PROMPT
Write out again, exactly, the lines of the listing below from the first one through the one that contains "[difference = predicted_price", and no other lines.

╭─ RECORD SET

Record Comparison : Type := {
  status : Status;
  difference_pct : NumPy.float64;
  avg_similar_price : option NumPy.float64;
  suggestion : option Suggestion
}.

(** [(difference / avg_similar) * 100] with
    [difference = predicted_price - avg_similar]. *)
Definition pct_diff (predicted_price : R) (avg_similar : NumPy.float64)
  : NumPy.float64 :=
  let difference := NumPy.sub (NumPy.Fin predicted_price) avg_similar in
  NumPy.mul (NumPy.div difference avg_similar) (NumPy.Fin 100).

Definition compare_to_market (predicted_price : R) (similar_prices : list R)
  : Comparison :=
  match similar_prices with
  | [] =>
      {| status := unknown; difference_pct := NumPy.Fin 0;
         avg_similar_price := None; suggestion := None |}
  | _ :: _ =>
      let avg_similar := NumPy.mean (map NumPy.Fin similar_prices) in
      let pct := pct_diff predicted_price avg_similar in
      if NumPy.gt pct (NumPy.Fin 10) then
        {| status := overpriced; difference_pct := pct;
           avg_similar_price := Some avg_similar;
           suggestion := Some (AboveMarket (NumPy.abs pct)) |}
      else if NumPy.lt pct (NumPy.Fin (- 10)) then
        {| status := underpriced; difference_pct := pct;
           avg_similar_price := Some avg_similar;
           suggestion := Some (BelowMarket (NumPy.abs pct)) |}
      else
        {| status := fair; difference_pct := pct;
           avg_similar_price := Some avg_similar;
           suggestion := Some PricedFairly |}
  end.

End Explainer.

(** ** [backend/src/ai_integration.py] *)

Module AiIntegration.

(** A decoded JSON value. *)
#[warnings="-register-all"]
Inductive json : Type :=
| JNull
| JBool (b : bool)
| JNum (x : R)
| JStr (s : string)
| JArr (items : list json)
| JObj (fields : list (string * json)).

(** What a method asks the service: the prompt is a rendering of it. *)
Inductive Question : Type :=
| AskMarketData (city : string)
| AskValuation (base_price : R) (city : string) (area_sqft : Z)
    (bedrooms : Z) (amenities : list string)
| AskComparison (city : string) (predicted_price : R)
| AskCrimeData (city : string).

(** The answer of [requests.post]: the status code and
    [response.json()['choices'][0]['message']['content']], a JSON value of
    any kind; the lookup raises on a body of another shape. *)
Record HttpResponse : Type := {
  status_code : nat;
  content : Py.result json
}.

(** What the module calls in [requests] and [json]: [json.loads] on a text
    delimited by braces gives an object, and [None] stands for
    [JSONDecodeError]. *)
Record Externals : Type := {
  post : Question -> Py.result HttpResponse;
  loads_object : string -> option (Py.dict json)
}.

(** The truth value of a decoded JSON value, as [if response:] takes it. *)
Definition truthy (v : json) : bool :=
  match v with
  | JNull => false
  | JBool b => b
  | JNum x => negb (NumPy.Reqb x 0)
  | JStr s => negb (String.eqb s EmptyString)
  | JArr items => match items with [] => false | _ :: _ => true end
  | JObj fields => match fields with [] => false | _ :: _ => true end
  end.

(** [PerplexityAI._query]: no call without an API key; any exception and
    any status but 200 give [None]. *)
Definition _query (lib : Externals) (api_key : string) (q : Question)
  : option json :=
  if String.eqb api_key EmptyString then None
  else
    match post lib q with
    | Py.Raise _ => None
    | Py.Ok response =>
        if (status_code response =? 200)%nat then
          match content response with
          | Py.Ok v => Some v
          | Py.Raise _ => None
          end
        else None
    end.

(** The service gives no usable answer: there is no API key, the request
    raises, the status is not 200, the body has another shape, or the
    content is empty ([None], an empty text, list or object, zero or
    [false]). *)
Definition service_unavailable (lib : Externals) (api_key : string)
    (q : Question) : Prop :=
  api_key = EmptyString
  \/ (exists e, post lib q = Py.Raise e)
  \/ (exists response,
        post lib q = Py.Ok response
        /\ (status_code response <> 200%nat
            \/ (exists e, content response = Py.Raise e)
            \/ (exists v, content response = Py.Ok v /\ truthy v = false))).

(** The service answers, with the status 200, a content that is neither
    empty nor a text: a number, [true], a list or an object. *)
Definition content_not_text (lib : Externals) (api_key : string)
    (q : Question) : Prop :=
  api_key <> EmptyString
  /\ exists response v,
       post lib q = Py.Ok response
       /\ status_code response = 200%nat
       /\ content response = Py.Ok v
       /\ truthy v = true
       /\ forall text, v <> JStr text.

(** [s.find(c)], with [None] for -1. *)
Fixpoint find (c : ascii) (s : string) : option nat :=
  match s with
  | EmptyString => None
  | String a s' =>
      if Ascii.eqb a c then Some 0%nat else option_map S (find c s')
  end.

(** [s.rfind(c)], with [None] for -1. *)
Fixpoint rfind (c : ascii) (s : string) : option nat :=
  match s with
  | EmptyString => None
  | String a s' =>
      match rfind c s' with
      | Some i => Some (S i)
      | None => if Ascii.eqb a c then Some 0%nat else None
      end
  end.

(** The text handed to [json.loads]: [response[start:end]] with
    [start = response.find(opening)] and
    [end = response.rfind(closing) + 1], if [start >= 0 and end > start]. *)
Definition json_text (opening closing : ascii) (response : string)
  : option string :=
  match find opening response, rfind closing response with
  | Some start, Some last =>
      if (start <? last + 1)%nat
      then Some (substring start (last + 1 - start) response)
      else None
  | _, _ => None
  end.

(** The common body of the methods, [if response: try: ... except
    json.JSONDecodeError: pass]: the decoded answer, if the service gave a
    non-empty text that holds a decodable JSON text.  A content that is not
    empty and has no [find] method raises [AttributeError], which the
    [except] clause does not catch. *)
Definition decoded {A : Type} (opening closing : ascii)
    (loads : string -> option A) (response : option json)
  : Py.result (option A) :=
  match response with
  | None => Py.Ok None
  | Some v =>
      if truthy v then
        match v with
        | JStr text =>
            Py.Ok match json_text opening closing text with
                  | Some t => loads t
                  | None => None
                  end
        | _ => Py.Raise (Py.AttributeError "find")
        end
      else Py.Ok None
  end.

Record MarketData : Type := {
  md_city : string;
  avg_price_per_sqft : R;
  market_trend : string;
  yoy_change_percent : R;
  demand_level : string;
  best_areas : list string;
  price_range_lakhs : R * R;
  rental_yield_percent : R;
  data_source : string;
  md_real_time : bool
}.

(** [city_data] of [_get_fallback_market_data]: average, trend and
    year-on-year change. *)
Definition city_data : Py.dict (R * string * R) :=
  [("Mumbai", (15000, "rising", 85 / 10));
   ("Delhi", (12000, "rising", 72 / 10));
   ("Bangalore", (9500, "rising", 9));
   ("Hyderabad", (7500, "rising", 105 / 10));
   ("Pune", (8000, "stable", 55 / 10));
   ("Chennai", (7000, "stable", 48 / 10))].

Definition _get_fallback_market_data (city : string) : MarketData :=
  let data :=
    match Py.dict_find city_data city with
    | Some d => d
    | None => (6000, "stable", 5)
    end in
  {| md_city := city;
     avg_price_per_sqft := fst (fst data);
     market_trend := snd (fst data);
     yoy_change_percent := snd data;
     demand_level := if NumPy.Rltb 7 (snd data) then "high" else "medium";
     best_areas := ["Central"; "Suburban"; "Developing"];
     price_range_lakhs := (30, 500);
     rental_yield_percent := 35 / 10;
     data_source := "cached market data";
     md_real_time := false |}.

╰─

YOUR RESPONSE
Record Comparison : Type := {
  status : Status;
  difference_pct : NumPy.float64;
  avg_similar_price : option NumPy.float64;
  suggestion : option Suggestion
}.

(** [(difference / avg_similar) * 100] with
    [difference = predicted_price - avg_similar]. *)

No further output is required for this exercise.